Vice President of the United Arab Emirates
- Incumbent
- Assumed office 5 January 2006 Serving with Mansour bin Zayed Al Nahyan (2023–present)
- President: Khalifa bin Zayed Al Nahyan; Mohamed bin Zayed Al Nahyan;
- Preceded by: Maktoum bin Rashid Al Maktoum

4th Prime Minister of the United Arab Emirates
- Incumbent
- Assumed office 11 February 2006
- President: Khalifa bin Zayed Al Nahyan; Mohamed bin Zayed Al Nahyan;
- Deputies: Hamdan bin Zayed bin Sultan Al Nahyan (2006–2009); Sultan bin Zayed bin Sultan Al Nahyan (2006–2009); Mansour bin Zayed Al Nahyan (2009–present); Saif bin Zayed Al Nahyan (2009–present); Maktoum bin Mohammed Al Maktoum (2021–present); Hamdan bin Mohammed Al Maktoum (2024–present); Abdullah bin Zayed Al Nahyan (2024–present);
- Preceded by: Maktoum bin Rashid Al Maktoum

Minister of Defence
- In office 9 December 1971 – 2020
- President: Zayed bin Sultan Al Nahyan; Khalifa bin Zayed Al Nahyan; Mohamed bin Zayed Al Nahyan;
- Preceded by: Post established
- Succeeded by: Vacant; Hamdan bin Mohammed Al Maktoum (in 2024);

Acting President of the United Arab Emirates
- In office 13 May 2022 – 14 May 2022
- Preceded by: Khalifa bin Zayed Al Nahyan
- Succeeded by: Mohamed bin Zayed Al Nahyan

Ruler of Dubai
- Reign: 4 January 2006 – present
- Predecessor: Maktoum bin Rashid Al Maktoum
- Heir apparent: Hamdan bin Mohammed Al Maktoum
- Born: 15 July 1949 (age 77) Dubai, Trucial States
- Spouse: See list
- Issue: See list

Names
- His Highness Sheikh Mohammed bin Rashid bin Saeed bin Maktoum bin Hasher bin Maktoum bin Butti bin Suhail Al Maktoum
- House: Al Maktoum
- Father: Rashid bin Saeed Al Maktoum
- Mother: Latifa bint Hamdan bin Zayed Al Nahyan
- Religion: Islam
- Police career
- Department: Dubai Police Force
- Service years: 1968–1970
- Rank: Head of Dubai Police and Public Security
- Website: Official website

= Mohammed bin Rashid Al Maktoum =

Emirati royal and politician (born 1949)

Sheikh Mohammed bin Rashid Al Maktoum (محمد بن راشد آل مكتوم; born 15 July 1949) is an Emirati politician and royal.
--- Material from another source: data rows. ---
(** ** The kind that is due *)

Lemma due_24h (now : Z) (cfg : guild_config) (event : event) :
  due now Untouched cfg event = Some "24h" <->
  exists ts, start_of event = Some ts /\
             in_24h_window (hours_until ts now) = true /\
             truthy (setting_of cfg "notification_24h") = true.
Proof.
  unfold due. destruct (start_of event) as [ts|].
  2:{ split; [discriminate|intros (? & ? & _); discriminate]. }
  split.
  - intros H. exists ts. split; [reflexivity|].
    destruct (in_24h_window (hours_until ts now)); cbn [andb] in *.
    + destruct (truthy (setting_of cfg "notification_24h")); [auto|].
      destruct (_ && _); discriminate.
    + destruct (_ && _); discriminate.
  - intros (ts' & E & H1 & H2). inversion E; subst ts'. rewrite H1, H2. reflexivity.
Qed.

Lemma due_1h (now : Z) (cfg : guild_config) (event : event) :
  due now Untouched cfg event = Some "1h" <->
  exists ts, start_of event = Some ts /\
             in_1h_window (hours_until ts now) = true /\
             truthy (setting_of cfg "notification_1h") = true.
Proof.
  unfold due. destruct (start_of event) as [ts|].
  2:{ split; [discriminate|intros (? & ? & _); discriminate]. }
  split.
  - intros H. exists ts. split; [reflexivity|].
    destruct (in_24h_window (hours_until ts now) && _); [discriminate|].
    destruct (in_1h_window (hours_until ts now)); cbn [andb] in *; [|discriminate].
    destruct (truthy (setting_of cfg "notification_1h")); [auto|discriminate].
  - intros (ts' & E & H1 & H2). inversion E; subst ts'.
    rewrite (windows_disjoint _ H1), H1, H2. reflexivity.
Qed.

Lemma due_joined (now : Z) (cfg : guild_config) (event : event) (k : string) :
  due now Joined cfg event = Some k <->
  k = "channel_1h" /\
  exists ts, start_of event = Some ts /\ in_1h_window (hours_until ts now) = true.
Proof.
  unfold due. destruct (start_of event) as [ts|].
  2:{ split; [discriminate|intros (_ & ? & ? & _); discriminate]. }
  destruct (in_1h_window (hours_until ts now)) eqn:E.
  - split.
    + intros H. inversion H. eauto.
    + intros [-> _]. reflexivity.
  - split; [discriminate|].
    intros (_ & ts' & E' & H). inversion E'; subst. congruence.
Qed.

Lemma usable_Some (bot : Bot) (ch : Z) :
  ch <> 0 -> get_channel bot ch = true -> usable bot (Some ch) = Some ch.
Proof.
  intros H0 Hc. unfold usable. rewrite Hc.
  destruct (Z.eqb_spec ch 0); [contradiction|reflexivity].
Qed.

Lemma In_cache_unique (cache : pydict string event) (cid : string) (e e' : event) :
  List.NoDup (map fst cache) -> In (cid, e) cache -> In (cid, e') cache -> e = e'.
Proof.
  intros Hnd H H'.
  apply (In_get_nodup String.eqb String.eqb_eq _ _ _ Hnd) in H, H'. congruence.
Qed.

(** ** A second pass has nothing to do *)

Lemma touch_entry_kept (gid g : Z) (s : CTFDataManager) :
  kget (Py.KInt g) (sent_notifications s) <> None ->
  kget (Py.KInt g) (sent_notifications (touch gid s)) <> None.
Proof.
  unfold touch, get_guild_notifications, state_of.
  destruct (kget (Py.KInt gid) (sent_notifications s)) eqn:E; [auto|].
  cbn [fst with_sent sent_notifications]. intros H.
  rewrite (get_set_other Py.key_eqb key_eqb_eq); [exact H|].
  intros Heq. inversion Heq; subst. contradiction.
Qed.

Lemma marked_entry_kept (gid g : Z) (cid k : string) (s : CTFDataManager) :
  kget (Py.KInt g) (sent_notifications s) <> None ->
  kget (Py.KInt g) (sent_notifications (marked gid cid k s)) <> None.
Proof.
  intros H. apply (touch_entry_kept gid) in H.
  unfold marked, state_of, mark_notification_sent, bind.
  destruct (get_guild_notifications_eq gid s) as (e & -> & Hget & He).
  destruct (sget k e) as [[X|l]|]; cbn [fst snd modify log raise with_sent
    sent_notifications]; try exact H.
  destruct (Z.eq_dec g gid) as [->|Hne].
  - rewrite (get_set_same Py.key_eqb key_eqb_eq). discriminate.
  - rewrite (get_set_other Py.key_eqb key_eqb_eq) by congruence. exact H.
Qed.

Lemma grows_refl (s : CTFDataManager) : grows s s.
Proof.
  split; [apply stable_refl|]. split; [auto|].
  intros g k c H. exists c. auto.
Qed.


Lemma grows_touch (gid : Z) (s : CTFDataManager) : grows s (touch gid s).
Proof.
  split; [apply stable_touch, stable_refl|].
  split; [intros g; apply touch_entry_kept|].
  intros g k c H. exists c. rewrite touch_lookup. auto.
Qed.

Lemma grows_marked (gid : Z) (cid k : string) (X : gset string) (s : CTFDataManager) :
  lookup_kind s gid k = Some (PySet X) -> grows s (marked gid cid k s).
Proof.
  intros HX. split; [apply stable_marked, stable_refl|].
  split; [intros g; apply marked_entry_kept|].
  intros g k' c H. rewrite (marked_lookup _ _ _ _ _ _ _ HX).
  destruct (Z.eqb_spec g gid) as [->|]; cbn [andb]; [|eauto].
  destruct (String.eqb_spec k' k) as [->|]; [|eauto].
  rewrite HX in H. inversion H; subst c. eexists. split; [reflexivity|].
  intros x. cbn [contains]. rewrite !bool_decide_eq_true. apply elem_of_union_r.
Qed.

Lemma check_event_grows (bot : Bot) (now gid : Z) (cfg : guild_config) (cid : string)
    (event : event) (s : CTFDataManager) :
  zget gid (guild_configs s) = Some cfg ->
  grows s (state_of (check_event bot now gid (cid, event) s)).
Proof.
  intros H. destruct (check_event_shape bot now gid cid event cfg s H);
    unfold state_of; cbn [fst];
    (apply grows_refl || apply grows_touch || (eapply grows_marked; eassumption)).
Qed.















(** ** Order of sending and marking *)




Lemma primary_target (bot : Bot) (cfg : guild_config) (cid kind : string) (ch : Z) :
  String.eqb kind "channel_1h" = false ->
  setup_complete cfg = true -> channel_id cfg = Some ch ->
  ch <> 0 -> get_channel bot ch = true ->
  target bot cfg cid kind = Some ch.
Proof.
  intros Hk Hs Hc H0 Hr. unfold target. rewrite Hk, Hs, Hc.
  apply usable_Some; assumption.
Qed.

(** What the invariant tells about a [Send] of the log for a pair whose
    event is the only one of its id in the cache. *)
Lemma sent_was_due (bot : Bot) (now : Z) (s : CTFDataManager) (gid : Z)
    (cfg : guild_config) (cid : string) (event : event) (k : string) (ch : Z) :
  zget gid (guild_configs s) = Some cfg ->
  List.NoDup (map fst (ctf_cache s)) ->
  In (cid, event) (ctf_cache s) ->
  In (Send ch gid cid k) (trace_of (check_notification_triggers bot now s)) ->
  recorded s gid cid k = false /\
  due now (ctf_status s gid cid) cfg event = Some k /\
  target bot cfg cid k = Some ch.
Proof.
  intros Hcfg Hnd Hin Hsend.
  destruct (check_notification_triggers_inv bot now s) as (_ & _ & _ & H4 & _).
  destruct (H4 _ _ _ _ Hsend) as (Hrec & _ & cfg' & event' & Hcfg' & Hin' & Hdue & Ht).
  rewrite Hcfg in Hcfg'. inversion Hcfg'; subst cfg'.
  rewrite (In_cache_unique _ _ _ _ Hnd Hin Hin'). auto.
Qed.

(** C4.  For a guild that completed setup with the 24h alert enabled,
    which the client resolves together with its primary channel, and a
    cached event (the only one of its id, the cache being a dictionary)
    with a usable start that the guild has neither joined nor skipped: a
    pass that returns sends the 24h alert to the primary channel if and
    only if the start is at least 23 and at most 25 hours away and the
    alert is not yet recorded. *)
Theorem check_notification_triggers_24h
    (bot : Bot) (now : Z) (s : CTFDataManager) (gid : Z) (cfg : guild_config)
    (cid : string) (event : event) (ts ch : Z) :
  zget gid (guild_configs s) = Some cfg ->
  setup_complete cfg = true ->
  truthy (setting_of cfg "notification_24h") = true ->
  List.NoDup (map fst (ctf_cache s)) ->
  In (cid, event) (ctf_cache s) ->
  start_of event = Some ts ->
  ctf_status s gid cid = Untouched ->
  get_guild bot gid = true ->
  channel_id cfg = Some ch -> ch <> 0 -> get_channel bot ch = true ->
  outcome_of (check_notification_triggers bot now s) = Ret tt ->
  (In (Send ch gid cid "24h") (trace_of (check_notification_triggers bot now s))
   <-> ((23 # 1 <= hours_until ts now)%Q /\ (hours_until ts now <= 25 # 1)%Q) /\
       recorded s gid cid "24h" = false).
Proof.
  intros Hcfg Hsetup Hon Hnd Hin Hstart Hst Hg Hch H0 Hres Hret.
  assert (Ht : target bot cfg cid "24h" = Some ch)
    by (apply primary_target; auto).
  split.
  - intros Hsend.
    destruct (sent_was_due _ _ _ _ _ _ _ _ _ Hcfg Hnd Hin Hsend) as (Hrec & Hdue & _).
    rewrite Hst in Hdue. apply due_24h in Hdue.
    destruct Hdue as (ts' & Hs' & Hw & _). rewrite Hstart in Hs'. inversion Hs'; subst ts'.
    split; [apply in_24h_window_iff; exact Hw|exact Hrec].
  - intros [Hw Hrec]. apply (check_notification_triggers_fires _ _ _ _ cfg _ event); auto.
    rewrite Hst. apply due_24h. exists ts. rewrite in_24h_window_iff. auto.
Qed.
(** * Personal Library Manager: the catalogue operations of [main.py]

    The development embeds the six functions of [src/main.py]
    ([load_library], [save_library], [add_book], [remove_book],
    [search_books], [display_statistics]) and proves the properties the
    specification states about them.

    Conventions of the embedding:
    - a Python [str] is the list of its code points ([pystr]);
    - a book, a [dict] with the five fixed keys, is a record [Book.t];
    - a Python list of books is a mutable object: it lives in the [heap] of
      the [world] and functions receive its address, as the source receives
      a reference;
    - the Streamlit calls [st.success], [st.warning], [st.error] append an
      [alert] to the [ui] log of the world;
    - the file [library.json] is the [data_file] of the world, [None] when
      it does not exist, otherwise its text as [open] in text mode gives
      and takes it; a file whose bytes are no text in the encoding of the
      locale has no place in the world;
    - a call that an exception can leave returns an [outcome]. *)

From Stdlib Require Import String Ascii ZArith QArith Qround Qabs Qpower.
From Stdlib Require Import DecimalFacts DecimalPos DecimalZ List Bool Lia Lqa.
From Stdlib Require PrimFloat FloatOps SpecFloat Uint63.
Import ListNotations.

Local Open Scope Z_scope.

(** ** Python strings *)

Definition pystr := list Z.

Definition pystr_eq_dec : forall a b : pystr, {a = b} + {a <> b} :=
  list_eq_dec Z.eq_dec.

Definition pystr_eqb (a b : pystr) : bool :=
  if pystr_eq_dec a b then true else false.

(** A string literal of the source, as code points. *)
Definition lit (s : string) : pystr :=
  List.map (fun a => Z.of_nat (nat_of_ascii a)) (list_ascii_of_string s).

(** [p] is a prefix of [s]. *)
Fixpoint startswith (p s : pystr) : bool :=
  match p, s with
  | [], _ => true
  | _ :: _, [] => false
  | a :: p', b :: s' => (a =? b) && startswith p' s'
  end.

(** Python's [sub in s] on strings: [sub] occurs in [s] at some offset. *)
Fixpoint contains (sub s : pystr) : bool :=
  startswith sub s ||
  match s with
  | [] => false
  | _ :: s' => contains sub s'
  end.

(** [str.lower] restricted to ASCII: the letters A-Z move to a-z, every
    other code point stays. On ASCII strings this is [str.lower]. *)
Definition lower_ascii (s : pystr) : pystr :=
  List.map (fun c => if (65 <=? c) && (c <=? 90) then c + 32 else c) s.

(** ** Books, alerts and the world *)

(** A book is a [dict] with exactly these five keys. *)
Module Book.
Record t := mk {
  title : pystr;
  author : pystr;
  publication_year : Z;
  genre : pystr;
  read : bool
}.

Definition eq_dec : forall a b : t, {a = b} + {a <> b}.
Proof.
  decide equality; auto using pystr_eq_dec, Z.eq_dec, Bool.bool_dec.
Defined.
End Book.

Inductive alert :=
| Success (text : pystr)
| Warning (text : pystr)
| Error (text : pystr).

Definition loc := nat.

Record world := mkWorld {
  heap : loc -> list Book.t;
  ui : list alert;
  data_file : option pystr
}.

(** ** The state monad the functions run in *)

Definition M (A : Type) := world -> A * world.

Definition ret {A} (a : A) : M A := fun w => (a, w).

Definition bind {A B} (m : M A) (k : A -> M B) : M B :=
  fun w => let (a, w') := m w in k a w'.

Notation "x <- m ;; k" := (bind m (fun x => k))
  (at level 61, m at next level, right associativity).
Notation "m ;; k" := (bind m (fun _ => k))
  (at level 61, right associativity).

(** Contents of the list object at [l]. *)
Definition list_get (l : loc) : M (list Book.t) :=
  fun w => (heap w l, w).

(** [l[:] = v]: the list object at [l] gets the contents [v]. *)
Definition list_set (l : loc) (v : list Book.t) : M unit :=
  fun w => (tt, mkWorld (fun l' => if Nat.eqb l' l then v else heap w l')
                        (ui w) (data_file w)).

Definition st_alert (a : alert) : M unit :=
  fun w => (tt, mkWorld (heap w) (ui w ++ [a]) (data_file w)).

Definition st_success (text : pystr) : M unit := st_alert (Success text).
Definition st_warning (text : pystr) : M unit := st_alert (Warning text).
Definition st_error (text : pystr) : M unit := st_alert (Error text).

Definition exec {A} (m : M A) (w : world) : world := snd (m w).
Definition eval {A} (m : M A) (w : world) : A := fst (m w).

(** ** The catalogue operations *)

Section Catalogue.

(** [str.lower] is the interpreter's Unicode case mapping; its tables are
    not part of the program, so the operations take it as a parameter.
    [lower_ascii] is its instance on ASCII text. *)
Variable lower : pystr -> pystr.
He is the current ruler of Dubai and serves as the vice president and prime minister of the UAE. Mohammed succeeded his brother Maktoum bin Rashid Al Maktoum as UAE vice president, UAE prime minister and ruler of Dubai following the latter's death in 2006.

Under his leadership, Dubai became a global city. A number of government-owned enterprises have been launched, including the Emirates airline, DP World and the Jumeirah Group.

Mohammed oversaw the development of Palm Islands, the establishment of Burj Al Arab hotel and the Burj Khalifa, the tallest building in the world since 2010.

Mohammed is the absolute ruler of Dubai and the prime minister of the UAE, a position appointed by the president.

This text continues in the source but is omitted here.